Heavier and far more robust Fairlane suspension components were substituted and the gearbox was strengthened on the Flacon, but too much time had passed, which took the gloss off the marketing campaign and created buyer suspicion that was to remain with the Ford Falcon for many years. Sales fell as a result of the well-publicized reliability problems.
To compound Ford's woes, the national government delivered its coup de grace in the form of a credit squeeze by raising the sales tax from 30 percent to 40 percent. In 1961, industry sales plummeted by more than 40 percent from 1960 levels. (The devastation in the marketplace induced the government to reduce its tax grab to 22.5 percent in 1962.)

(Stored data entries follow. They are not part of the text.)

(** With the token cancelled, a step leaves the error text, the cache and the
    retry counter alone, and the token stays cancelled. *)
Lemma retry_dead_step ev (w : UseAxiosRetry.world entry) :
  retry_one_token w ->
  is_aborted UseAxiosRetry.cancelTokenSourceRef (UseAxiosRetry.net w) = true ->
  let w' := rstep ev w in
  is_aborted UseAxiosRetry.cancelTokenSourceRef (UseAxiosRetry.net w') = true
  ∧ UseAxiosRetry.error w' = UseAxiosRetry.error w
  ∧ UseAxiosRetry.cacheRef w' = UseAxiosRetry.cacheRef w
  ∧ UseAxiosRetry.retryCountRef w' = UseAxiosRetry.retryCountRef w.
Proof.
  intros Hone Hab. destruct ev as [p now|id rep now|now| |]; simpl.
  - unfold UseAxiosRetry.run_effect.
    match goal with |- context [UseAxiosRetry.fetchData entry cache_hit p now ?w0] =>
      destruct (retry_fetchData_frame p now w0) as (He & Hc & Hk & Ha & _) end.
    cbv zeta in *. unfold is_aborted in *. rewrite He, Hc, Hk, Ha.
    destruct (UseAxiosRetry.effect_installed w); simpl; split_and!; done.
  - pose proof (retry_settle_cases id rep now w) as H.
    destruct (take_request id (pending (UseAxiosRetry.net w))) as [[r rest]|] eqn:E;
      rewrite H; [|done].
    apply take_request_Some in E as (Hr & _).
    unfold outcome. rewrite (Hone r Hr), Hab.
    unfold UseAxiosRetry.fetchData_resume. simpl.
    match goal with |- context [UseAxiosRetry.finally entry ?p ?w0] =>
      destruct (retry_finally_frame p w0) as (_ & He & Hc & Hk & Hn & _) end.
    by rewrite He, Hc, Hk, Hn.
  - unfold UseAxiosRetry.fire_timer.
    destruct (UseAxiosRetry.timers w) as [|[dl p] rest]; [done|].
    match goal with |- context [UseAxiosRetry.fetchData entry cache_hit p now ?w0] =>
      destruct (retry_fetchData_frame p now w0) as (He & Hc & Hk & Ha & _) end.
    cbv zeta in *. unfold is_aborted in *. by rewrite He, Hc, Hk, Ha.
  - split_and!; [|done..]. apply is_aborted_abort. by left.
  - split_and!; [|done..]. apply is_aborted_abort. by left.
Qed.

The Falcon pushed Ford's share of the Australian new-car market from 10 percent to 19.4 percent -- before the car's failures and the sales tax hike hit. (With Ford nudging a 20-percent share, Holden had lost six percent, but still owned more than 40 percent of the market.) Still, in the first two years, approximately 54,000 units were sold, way below Ford's prediction of 70,000.
Australia, like America in the Sixties, was a big market for station wagons. Several U.S. Falcon wagons were brought to Australia late in the program for testing. To provide more luggage space, the U.S. designers lengthened the wagon version by nearly eight inches over the sedan, all of the extra length being aft of the rear wheels.
In Australia, though, the extra overhang caused the back to scrape on the ground when traversing gutters and driveways. So the Australian Falcon station wagon was made the same length as the sedan, the local engineers reasoning correctly that the small sacrifice in luggage room far outweighed any potential criticism for "dragging its bum," as Aussie motorists would say.
The station wagon was in Ford showrooms in November 1960, just two months after the sedan, and was immediately successful. In May 1961, Ford released the Falcon panel van and utility both mechanically identical to their sedan and wagon siblings with the exception of larger-section 6.70x13 tires instead of the narrower 6.00 X 13s.